『レディース・エン・ジェントルメン!!!みなさん、ようこそおいでくださいました!!今日は記念すべき世界の誕生日です!』
ワアッという観戦とともに、拍手喝采が起こる。
「ね、メイルおばさん。世界の誕生日って、なんで決まったの?」
ミルフィは今、世界の誕生日に来ている。見てみて、このすごい人。約1000万人??いや、1億いるかも?
そんなとき、私はメイルおばさんにある質問をした。
「それはね、世界中の戦争がやっと終わり、みんな仲直りしてね・・・世界の国が1つとなったから、誕生日ができたのよ。」
「ふぅーん・・・・」
あんまり分かんないかも。私、頭は良くないし・・・どっちかっていうと、イヤ、どっちかって言わなくてもスポーツ派ですから。。

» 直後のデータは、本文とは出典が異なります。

(** * Product reconcilers of the integreatly operator: Grafana and 3scale

    A shallow embedding of [pkg/products/grafana/reconciler.go], of the
    3scale reconciler and of [version.VerifyProductAndOperatorVersion].

    The reconcilers are sequences of calls into collaborators (the cluster API
    client, the cloud-resource operator, the 3scale HTTP client, the
    configuration manager ...).  The collaborators are an interface [Env] over
    an abstract world; every call threads the world and is appended, with its
    response, to a log.  The Go code is embedded as functions in a state monad
    whose result is either a value or a Go panic (nil dereference, write to a
    nil map).  Logging through logrus has no effect a caller can observe and is
    left out. *)

From stdpp Require Import base strings list gmap.
From Stdlib Require Import Ascii String ZArith.

Local Open Scope string_scope.
Local Open Scope Z_scope.
Local Open Scope list_scope.

(** ** Phases and errors *)

(** Modelled from the spec: the declaration of [StatusPhase]
    (pkg/apis/integreatly/v1alpha1) is not among the sources; the spec gives
    the enumeration Initial, InProgress, AwaitingComponents, Completed,
    Failed. *)
Inductive StatusPhase :=
| PhaseInitial
| PhaseInProgress
| PhaseAwaitingComponents
| PhaseCompleted
| PhaseFailed.

#[global] Instance StatusPhase_eq_dec : EqDecision StatusPhase.
Proof. solve_decision. Defined.

(** Go errors.  [ErrWrap] is [fmt.Errorf("...: %w", err)]. *)
Inductive Err :=
| ErrNotFound (what : string)
| ErrConflict (what : string)
| ErrOther (msg : string)
| ErrWrap (context : string) (cause : Err).

#[global] Instance Err_eq_dec : EqDecision Err.
Proof. solve_decision. Defined.

(** A Go [error] value; [None] is [nil]. *)
Definition error := option Err.

(** What every step returns: [(StatusPhase, error)]. *)
Definition Result := (StatusPhase * error)%type.

(** [k8serr.IsNotFound] and [k8serr.IsConflict] look at the status reason of
    the error they are given. *)
Definition IsNotFound (e : error) : bool :=
  match e with Some (ErrNotFound _) => true | _ => false end.

Definition IsConflict (e : error) : bool :=
  match e with Some (ErrConflict _) => true | _ => false end.

(** [err != nil] *)
Definition isErr (err : error) : bool :=
  match err with Some _ => true | None => false end.

(** The test [err != nil || phase != PhaseCompleted] that follows every step. *)
Definition halts (phase : StatusPhase) (err : error) : bool :=
  isErr err || bool_decide (phase ≠ PhaseCompleted).

(** ** Strings *)

(** [strings.ToLower] and [strings.EqualFold] on ASCII letters; a byte outside
    ['A'..'Z'] is kept as it is, so text that is not ASCII is compared byte by
    byte. *)
Definition lowerByte (c : ascii) : ascii :=
  let n := nat_of_ascii c in
  if (Nat.leb 65 n && Nat.leb n 90)%bool then ascii_of_nat (n + 32) else c.

Fixpoint ToLower (s : string) : string :=
  match s with
  | EmptyString => EmptyString
  | String c s' => String (lowerByte c) (ToLower s')
  end.

Fixpoint EqualFold (s t : string) : bool :=
  match s, t with
  | EmptyString, EmptyString => true
  | String a s', String b t' =>
      if (Ascii.eqb a b || Ascii.eqb (lowerByte a) (lowerByte b))%bool
      then EqualFold s' t'
      else false
  | _, _ => false
  end.

(** [strings.HasPrefix(s, prefix)] *)
Definition HasPrefix (s prefix : string) : bool := String.prefix prefix s.

(** ** Cluster objects *)

Record ObjectKey := { key_Name : string; key_Namespace : string }.

#[global] Instance ObjectKey_eq_dec : EqDecision ObjectKey.
Proof. solve_decision. Defined.

Record ObjectMeta := {
  Name : string;
  Namespace : string;
  Annotations : gmap string string;
  Labels : gmap string string;
}.

#[global] Instance ObjectMeta_eq_dec : EqDecision ObjectMeta.
Proof. solve_decision. Defined.

(** [metav1.ObjectMeta{Name: n, Namespace: ns}] *)
Definition mkMeta (n ns : string) : ObjectMeta :=
  {| Name := n; Namespace := ns; Annotations := ∅; Labels := ∅ |}.

Definition keyOfMeta (m : ObjectMeta) : ObjectKey :=
  {| key_Name := Name m; key_Namespace := Namespace m |}.

(** A Go map that may be nil: [None] is the nil map.  Reading a nil map gives
    the zero value, writing to it panics.  Byte slices are kept as strings; a
    nil slice and an empty one are both the empty string. *)
Definition GoMap := option (gmap string string).

Definition mapGet (m : GoMap) (k : string) : string :=
  match m with
  | Some d => default "" (d !! k)
  | None => ""
  end.

Definition mapEntries (m : GoMap) : gmap string string := default ∅ m.

Record Secret := { secret_meta : ObjectMeta; secret_Data : GoMap }.
Record ConfigMap := { cm_meta : ObjectMeta; cm_Data : GoMap }.
Record Route := { route_meta : ObjectMeta; route_Host : string }.
Record Pod := { pod_meta : ObjectMeta; pod_Phase : string }.
Record Group := { group_meta : ObjectMeta; group_Users : list string }.

(** [Status.SecretRef] of a cloud-resource custom resource. *)
Record SecretRef := { ref_Name : string; ref_Namespace : string }.

(** The cloud-resource operator's custom resources; [Status.Phase] is a string
    type whose value [types.PhaseComplete] is ["complete"]. *)
Record BlobStorage := {
  blob_meta : ObjectMeta; blob_Phase : string; blob_SecretRef : SecretRef }.
Record Redis := {
  redis_meta : ObjectMeta; redis_Phase : string; redis_SecretRef : SecretRef }.
Record Postgres := {
  pg_meta : ObjectMeta; pg_Phase : string; pg_SecretRef : SecretRef }.

Definition PhaseComplete : string := "complete".

(** The Grafana custom resource.  Its specification is only ever the zero
    value, the literal of [reconcileComponents], or whatever the server holds. *)
Inductive GrafanaSpec :=
| GrafanaSpecZero
| GrafanaSpecProxied
| GrafanaSpecStored (manifest : string).

Record Grafana := { grafana_meta : ObjectMeta; grafana_Spec : GrafanaSpec }.
(** X16: over any sequence of requests served from a fresh service, no
    exception reaches the caller, the index is never changed, and the
    service remembers exactly what it told: the list stored for a session is
    the (question, returned answer) pairs of its requests, in order, without
    all but the last 10. *)
Theorem serve_remembers (collection : list Entry) (requests : list Request)
    (session_id : Key) :
  let replies := fst (serve (fresh collection) requests) in
  let service := snd (serve (fresh collection) requests) in
  let all := appended session_id (told requests replies) in
  Forall (fun rep => exists answer sources, reply rep = Ok (answer, sources)) replies /\
  length replies = length requests /\
  vectorstore service = collection /\
  default [] (sessions service !! session_id) = drop (length all - 10) all.
Proof.
  cbv zeta. destruct (serve_told requests (fresh collection)) as (Hok & Hlen & Hvs & Hss).
  split; [done|]. split; [done|]. split; [done|].
  rewrite Hss. apply append_all_stored.
Qed.

(** ** The HTTP handler *)

Lemma no_members (d : gmap str Json) (key : str) (v : Json) :
  truthy (map_to_list d) = false -> d !! key = Some v -> False.
Proof.
  destruct (map_to_list d) as [|x l] eqn:E; [|done]. intros _.
  apply map_to_list_empty_iff in E. subst d. by rewrite lookup_empty.
Qed.

(** A path that ends without status 200 and for a body that is no object
    with a question. *)
Ltac rejected :=
  left; split; [done|]; split; [by eexists|]; split; [done|];
  intros; simplify_eq.

(** Every path of [ask_question]. *)
Lemma ask_question_run (w : World) (req : HttpRequest) (service : EoraRAGService) :
  (status (fst (ask_question w req service)) <> 200 /\
   (exists e, body (fst (ask_question w req service)) = ErrorBody e) /\
   snd (ask_question w req service) = service /\
   forall d text key,
     get_json req = Ok (JObject d) -> d !! u "question" = Some (JString text) ->
     key_of (default (JString (default_session (remote_addr req)))
               (d !! u "session_id")) = Some key ->
     strip text = [] \/ 1000 < len (strip text)) \/
  (exists d text key answer sources,
     get_json req = Ok (JObject d) /\ d !! u "question" = Some (JString text) /\
     key_of (default (JString (default_session (remote_addr req)))
               (d !! u "session_id")) = Some key /\
     admissible (strip text) /\
     fst (ask_question w req service)
     = {| status := 200;
          body := AnswerBody (strip text) answer sources
                    (default (JString (default_session (remote_addr req)))
                       (d !! u "session_id")) |} /\
     fst (get_answer w (strip text) key 5 {| self := service; flags := [] |})
     = Ok (answer, sources) /\
     vectorstore (snd (ask_question w req service)) = vectorstore service /\
     sessions (snd (ask_question w req service))
     = _save_to_session (time_time w) (sessions service) key (strip text) answer).
Proof.
  unfold ask_question, ask_question_try, bind, call, respond, ret, no_question.
  destruct (get_json req) as [data|e] eqn:Hjson;
    [|left; split; [done|]; split; [by eexists|]; split; [done|]; done].
  destruct data as [|b|z|f|s|items|d]; cbn -[u strip contains existsb].
  - rejected.
  - destruct b; cbn -[u]; rejected.
  - destruct (z =? 0); cbn -[u]; rejected.
  - destruct (PrimFloat.eqb f PrimFloat.zero); cbn -[u]; rejected.
  - destruct (truthy s); cbn -[u contains]; [|rejected].
    destruct (contains (u "question") s); cbn -[u]; rejected.
  - destruct (truthy items); cbn -[u existsb]; [|rejected].
    destruct (existsb _ items); cbn -[u]; rejected.
  - idtac.
  destruct (truthy (map_to_list d)) eqn:Hd; cbn -[u strip].
  2:{ left. split; [done|]. split; [by eexists|]. split; [done|].
      intros d' text key [= <-] Hq _. by destruct (no_members d _ _ Hd Hq). }
  destruct (d !! u "question") as [value|] eqn:Hq; cbn -[u strip].
  2:{ left. split; [done|]. split; [by eexists|]. split; [done|].
      intros d' text key [= <-]. by rewrite Hq. }
  destruct value as [|b|z|f|text|items|d'];
    try (cbn -[u strip]; left; split; [done|]; split; [by eexists|]; split; [done|];
         intros d'' text' key [= <-]; by rewrite Hq).
  cbn -[u strip].
  destruct (strip text) as [|c q] eqn:Hstrip; cbn -[u strip].
  { left. split; [done|]. split; [by eexists|]. split; [done|].
    intros d' t key [= <-]. rewrite Hq. intros [= <-]. rewrite Hstrip. by left. }
  destruct (Z.ltb_spec 1000 (len (c :: q))) as [Hlong|Hok]; cbn -[u strip].
  { left. split; [done|]. split; [by eexists|]. split; [done|].
    intros d' t key [= <-]. rewrite Hq. intros [= <-]. rewrite Hstrip. by right. }
  unfold get_answer_of.
  change (match d !! u "session_id" with
          | Some value => value
          | None => JString (default_session (remote_addr req))
          end)
    with (default (JString (default_session (remote_addr req))) (d !! u "session_id")).
  set (sid := default (JString (default_session (remote_addr req))) (d !! u "session_id")).
  destruct (key_of sid) as [key|] eqn:Hkey; cbn -[u strip].
  2:{ left. split; [done|]. split; [by eexists|]. split; [done|].
      intros d' t key [= <-] _. fold sid. by rewrite Hkey. }
  right.
  destruct (get_answer_run w (c :: q) key 5 {| self := service; flags := [] |})
    as (answer & sources & fl & Hrun & _).
  rewrite Hrun. cbn -[u strip]. exists d, text, key, answer, sources.
  split; [done|]. split; [done|]. split; [done|]. rewrite Hstrip.
  split; [|by rewrite Hrun].
  split; [done|]. split; [|done]. rewrite <- Hstrip. apply strip_fixed.
Qed.

(** X17: a request that is not answered with status 200 gets an error
    body and leaves the service as it was: nothing is recorded for a missing,
    blank or oversized question, for a body that is not JSON or not an
    object, for a question that is not a string, or for a session_id that
    cannot be a key. *)
Theorem ask_question_rejected (w : World) (req : HttpRequest)
    (service : EoraRAGService) :
  status (fst (ask_question w req service)) <> 200 ->
  (exists e, body (fst (ask_question w req service)) = ErrorBody e) /\
  snd (ask_question w req service) = service.
Proof.
  intros Hst.
  destruct (ask_question_run w req service)
    as [(_ & Hb & Hs & _)|(d & text & key & answer & sources & _ & _ & _ & _ & Hr & _)];
    [done|].
  by rewrite Hr in Hst.
Qed.

(** X18: a request is answered with status 200 exactly when its body is
    a JSON object whose question is a string that, once trimmed, is not empty
    and has at most 1000 characters, and whose session_id, if it has one, is
    neither a list nor an object. The session is the value of the body's
    session_id whenever that key is present, null included, and else the
    client address, and "default" when there is none; the trimmed question
    is what [get_answer] receives, what the response echoes and what that
    session records, and the session_id is echoed as it was sent. A valid
    question sent with a list as session_id is answered with status 500. *)
Theorem ask_question_accepted (w : World) (req : HttpRequest)
    (service : EoraRAGService) :
  (status (fst (ask_question w req service)) = 200 <->
   exists d text,
     get_json req = Ok (JObject d) /\ d !! u "question" = Some (JString text) /\
     strip text <> [] /\ len (strip text) <= 1000 /\
     (forall v, d !! u "session_id" = Some v ->
                (forall items, v <> JArray items) /\ (forall d', v <> JObject d'))) /\
  (forall d text session_id key,
     get_json req = Ok (JObject d) -> d !! u "question" = Some (JString text) ->
     strip text <> [] -> len (strip text) <= 1000 ->
     session_id = match d !! u "session_id" with
                  | Some v => v
                  | None =>
                      match remote_addr req with
                      | Some (c :: a) => JString (c :: a)
                      | _ => JString (u "default")
                      end
                  end ->
     key_of session_id = Some key ->
     exists answer sources,
       fst (get_answer w (strip text) key 5 {| self := service; flags := [] |})
       = Ok (answer, sources) /\
       fst (ask_question w req service)
       = {| status := 200;
            body := AnswerBody (strip text) answer sources session_id |} /\
       sessions (snd (ask_question w req service))
       = _save_to_session (time_time w) (sessions service) key (strip text) answer) /\
  (forall d text items,
     get_json req = Ok (JObject d) -> d !! u "question" = Some (JString text) ->
     strip text <> [] -> len (strip text) <= 1000 ->
     d !! u "session_id" = Some (JArray items) ->
     status (fst (ask_question w req service)) = 500).
Proof.
  assert (Hsid : forall d : gmap str Json,
            default (JString (default_session (remote_addr req))) (d !! u "session_id")
            = match d !! u "session_id" with
              | Some v => v
              | None =>
                  match remote_addr req with
                  | Some (c :: a) => JString (c :: a)
                  | _ => JString (u "default")
                  end
              end).
  { intros d. destruct (d !! u "session_id"); [done|].
    unfold default_session. by destruct (remote_addr req) as [[|c a]|]. }
  assert (Hhash : forall d : gmap str Json,
            is_Some (key_of (default (JString (default_session (remote_addr req)))
                               (d !! u "session_id")))
            <-> forall v, d !! u "session_id" = Some v ->
                          (forall items, v <> JArray items) /\
                          (forall d', v <> JObject d')).
  { intros d. destruct (d !! u "session_id") as [v|]; simpl.
    - split.
      + intros [k Hk] v' [= <-]. split; intros ? ->; done.
      + intros H. destruct (H v eq_refl) as [H1 H2].
        destruct v; try (by eexists); [by destruct (H1 items)|by destruct (H2 members)].
    - split; [done|]. intros _. by eexists. }
  assert (Hlist : forall d text items,
            get_json req = Ok (JObject d) -> d !! u "question" = Some (JString text) ->
            strip text <> [] -> len (strip text) <= 1000 ->
            d !! u "session_id" = Some (JArray items) ->
            status (fst (ask_question w req service)) = 500).
  { intros d text items Hj Hq Hne Hlen Hs.
    unfold ask_question, ask_question_try, bind, call, respond, ret, no_question.
    rewrite Hj. cbn -[u strip].
    destruct (truthy (map_to_list d)) eqn:Hd; cbn -[u strip];
      [|by destruct (no_members d _ _ Hd Hq)].
    rewrite Hq. cbn -[u strip].
    destruct (strip text) as [|c q] eqn:Hstrip; [done|]. cbn -[u strip].
    destruct (Z.ltb_spec 1000 (len (c :: q))) as [?|_]; [lia|]. cbn -[u strip].
    unfold get_answer_of. rewrite Hs. reflexivity. }
  destruct (ask_question_run w req service)
    as [(Hst & Hb & _ & Hbad)
       |(d & text & key & answer & sources & Hj & Hq & Hk & (Hne & _ & Hlen)
         & Hr & Hget & _ & Hs)].
  - split; [|split].
    + split; [done|]. intros (d & text & Hj & Hq & Hne & Hlen & Hv).
      apply Hhash in Hv as [key Hk].
      destruct (Hbad d text key Hj Hq Hk); [done|lia].
    + intros d text session_id key Hj Hq Hne Hlen -> Hk. rewrite <- Hsid in Hk.
      destruct (Hbad d text key Hj Hq Hk); [done|lia].
    + exact Hlist.
  - split; [|split].
    + rewrite Hr. split; [|done]. intros _. exists d, text.
      split; [done|]. split; [done|]. split; [done|]. split; [done|].
      apply Hhash. by eexists.
    + intros d' text' session_id key' Hj' Hq' _ _ -> Hk'.
      rewrite Hj in Hj'. injection Hj' as <-.
      rewrite Hq in Hq'. injection Hq' as <-.
      rewrite <- Hsid in Hk'. rewrite Hk in Hk'. injection Hk' as <-.
      rewrite <- Hsid. by exists answer, sources.
    + exact Hlist.
Qed.
(** The navigation events and the keys that deliver them (the key map of
    model.go and the [case] labels of update.go). *)
Inductive NavEvent :=
| MoveUp | MoveDown | PageUp | PageDown | Home | End_ | ToggleExpand.

Definition keys_of (e : NavEvent) : list string :=
  match e with
  | MoveUp => ["up"; "k"]
  | MoveDown => ["down"; "j"]
  | PageUp => ["pgup"]
  | PageDown => ["pgdown"]
  | Home => ["home"]
  | End_ => ["end"]
  | ToggleExpand => ["enter"; " "]
  end.

Definition delivers (e : NavEvent) (key : string) : Prop := In key (keys_of e).

(** The keys of the Quit event. *)
Definition quit_key (key : string) : Prop := key = "q" \/ key = "ctrl+c".

(** The state right after [es] were loaded into a browser whose viewport
    height is [H]: cursor and scroll offset still at 0. *)
Definition loaded (dir : string) (pl : Z) (es : list Entry) (H : Z) : Model :=
  {| entries := es;
     cursor := 0;
     viewportHeight := H;
     scrollOffset := 0;
     quitting := false;
     loading := false;
     err := None;
     vaultDir := dir;
     previewLines := pl |}.

(** The key messages of a sequence of keys. *)
Definition key_msgs (keys : list string) : list Msg := map KeyMsg keys.

(** The scroll offset [adjustScroll] computes, as a function of the
    cursor [c], the old offset [so], the viewport height [vh] and the
    number of entries [n]. *)
Definition reclamped (c so vh n : Z) : Z :=
  let visibleHeight := GoInt.sub vh 4 in
  let s1 := if c <? so then c else so in
  let s2 := if c >=? GoInt.add s1 visibleHeight
            then GoInt.add (GoInt.sub c visibleHeight) 1 else s1 in
  let s3 := if s2 <? 0 then 0 else s2 in
  let maxScroll := GoInt.sub n visibleHeight in
  let maxScroll := if maxScroll <? 0 then 0 else maxScroll in
  if s3 >? maxScroll then maxScroll else s3.

(** What every state of a browser over [N] entries with viewport height
    [H] satisfies: the cursor is an index of the list, and the scroll
    invariant holds with a scroll offset that is not negative. *)
Definition browsing (N H : Z) (m : Model) : Prop :=
  len m = N /\ viewportHeight m = H
  /\ 0 <= cursor m < N /\ 0 <= scrollOffset m
  /\ scroll_invariant m.

(** *** Title and preview of an entry *)

(** A line whose trimmed form starts with ["# "], and the title it
    gives: the trimmed text after these two bytes. *)
Definition is_heading (line : string) : bool :=
  GoStrings.HasPrefix (GoStrings.TrimSpace line) "# ".

Definition heading_title (line : string) : string :=
  let trimmed := GoStrings.TrimSpace line in
  GoStrings.TrimSpace (GoStrings.slice trimmed 2 (GoStrings.strlen trimmed)).

(** A blank line: nothing but white space. *)
Definition blank (line : string) : bool :=
  String.eqb (GoStrings.TrimSpace line) "".

(** The first heading of a list of lines, with its index. *)
Fixpoint first_heading (lines : list string) : option (nat * string) :=
  match lines with
  | [] => None
  | line :: rest =>
      if is_heading line then Some (O, line)
      else match first_heading rest with
           | Some (i, h) => Some (S i, h)
           | None => None
           end
  end.

(** The lines from the first one that is not blank. *)
Fixpoint skip_blank (lines : list string) : list string :=
  match lines with
  | [] => []
  | line :: rest => if blank line then skip_blank rest else lines
  end.

(** The preview of the lines that follow the heading: blank lines are
    passed over (and not counted) as long as nothing has been collected;
    from the first collected line on every line is collected and counted,
    up to [previewLines] lines or the end of the input. *)
Definition preview_of (lines : list string) (previewLines : Z)
  : list string :=
  take (Z.to_nat previewLines) (skip_blank lines).

Definition title_and_preview (content : string) (previewLines : Z)
  : string * list string :=
  let lines := GoStrings.Split content "010"%char in
  match first_heading lines with
  | Some (i, line) =>
      (heading_title line, preview_of (drop (S i) lines) previewLines)
  | None => ("(untitled)", preview_of lines previewLines)
  end.

(** *** The files of the entry store *)

(** Some object (regular file or directory) exists at [path]; a regular
    file exists at [path]. *)
Definition object_at (fs : GoOS.FileSystem) (path : string) : Prop :=
  exists o, GoOS.walk (GoOS.names path) fs = Ok o.

Definition regular_file_at (fs : GoOS.FileSystem) (path : string) : Prop :=
  exists w content,
    GoOS.walk (GoOS.names path) fs = Ok (GoOS.Regular w content).

(** [path] is absolute; [s] holds no path separator; [e] is a name a
    cleaned path may contain. *)
Definition absolute (path : string) : Prop :=
  exists rest, path = String GoFilepath.Separator rest.

Fixpoint has_separator (s : string) : bool :=
  match s with
  | EmptyString => false
  | String c rest => Ascii.eqb c GoFilepath.Separator || has_separator rest
  end.

Definition proper_name (e : string) : Prop :=
  e <> "" /\ e <> "." /\ e <> "..".

(** The template of a new entry: ["# " + date + "\n\n"]. *)
Definition template (date : string) : string :=
  "# " ++ date ++ String "010" (String "010" "").

(** *** Entry file names *)

(** A decimal digit, and the number a sequence of digits writes. *)
Definition is_digit (c : ascii) : Prop := 48 <= GoStrings.byte c <= 57.

Definition number (digits : list ascii) : Z :=
  fold_left (fun n c => 10 * n + (GoStrings.byte c - 48)) digits 0.

(** The Gregorian calendar: leap years and the lengths of the months. *)
Definition leap_year (y : Z) : Prop :=
  (4 | y) /\ (~ (100 | y) \/ (400 | y)).

Definition month_length (y m n : Z) : Prop :=
  (In m [1; 3; 5; 7; 8; 10; 12] /\ n = 31)
  \/ (In m [4; 6; 9; 11] /\ n = 30)
  \/ (m = 2 /\ leap_year y /\ n = 29)
  \/ (m = 2 /\ ~ leap_year y /\ n = 28).

(** Day [d] of month [m] of year [y] is a date of the calendar. *)
Definition real_date (y m d : Z) : Prop :=
  exists n, month_length y m n /\ 1 <= d <= n.

(** [s] is [YYYY-MM-DD.md]: four, two and two digits (so ten characters
    before the extension, zeros included) that write a date of the
    calendar. *)
Definition entry_filename (s : string) : Prop :=
  exists y1 y2 y3 y4 m1 m2 d1 d2 : ascii,
    Forall is_digit [y1; y2; y3; y4; m1; m2; d1; d2]
    /\ s = String y1 (String y2 (String y3 (String y4 (String "-"
             (String m1 (String m2 (String "-"
             (String d1 (String d2 ".md")))))))))
    /\ real_date (number [y1; y2; y3; y4]) (number [m1; m2])
                 (number [d1; d2]).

『ではまず、直径30メートルもある超巨大ケーキをカットしたいと思います!!』
巨大ケーキって・・・・かなり巨大すぎるだろ。というか、時間のムダだ。こんな時間がもったいない。
と、あごに手を当ててふーむ、と考える少年がいた。
彼の名前は、”ルゥカス=アンソネット”。なんと、この国の国王、”アジス=アンソネット”の息子であった。今、となりにいる父と一緒に黄金のいすに座っている。ったく・・・こんなの時間のムダだ。暇だし、ちょっと下に降りるか・・・・と、ルゥカスは席を立った。
「ん?ルー、どうかしたのか?」
父が訪ねてきた。
「いえ、少し下に降りようと思いまして。」
「ダメだ。今、大事な時なんだぞ。」
「私にしては大事ではありませんが?」
ルゥカスは反抗的な口調でそういった。
「なんだと!」
「まぁまぁ、父上。とにかく、僕はお手洗いに行きたいのです。」
「なに・・・?そうなのか?ならば行ってきなさい。・・・早めにな」
「わかりました」
ふん・・・いちいちうるさいな・・・。ルゥカスはブツブツ言いながら降りていった。
一方、ミルフィはちらちらとちらばっている机の上にある食べ物をもくもくと食べていた。
「うーん、おいしい!!」
「まったく、ミルフィ。あなたよく食べるわね。」
メイルおばさんがあきれた目でミルフィを見た。
「あったりまえじゃんっ♪メイルおばさんも食べなよ。おいしーよ!」
ミルフィは満面の笑顔で言った。
「はいはい・・・」
そういいながらも、メイルおばさんは微笑を浮かべた。
ミルフィがチキンに手を出そうとした瞬間、あっという間にチキンがなくなった。
「あれ??チキンがないよー!!」
ミルフィは金切り声を上げる。
「・・・ぅるさいわね」
隣から、かすかに小さな声が聞こえてきた。
ミルフィが振り向くと、かなり美人な女の子がチキンを食べていた。もぅ半分くらい食べている。目はブルーで、肌は真っ白、髪の毛は茶髪だった。
「あ・・・・それ、私のチキン・・・・」
「あなたの??誰がそんなこと決めたって言うのよ?とられてほしくなかったら、名前でも書いておけば良かったじゃない。まったく、つくづくうるさくてうざいわね。」
ミルフィは今にも顔から火が出そうなくらいに真っ赤になった。
「ちょっと・・・なによぉ!!その言い方!」
「本当のことを言ったまでよ。ミルフィ。」
「え・・・なんで私の名前知ってるの・・・・?」
キョトンとするミルフィを目の前に、少女が言った。
「うるさくてうざくて、おまけにバカなのね。あなたのバッジに”ミルフィ”って書いてあるじゃない。バァカ。」
くっ・・・・・・・なにこの女ーーー!!!
「そんな勝ち誇った顔してるけどね、じゃぁ名字はわかるわけ!?」
ミルフィはムキになっていった。
「あなた・・・・大人げないわね。」
はぁ・・・・と大きなため息混じりで少女が言った。
むっかつくーーー!!!
そのとき、頭上に変なユーフォーが現れた。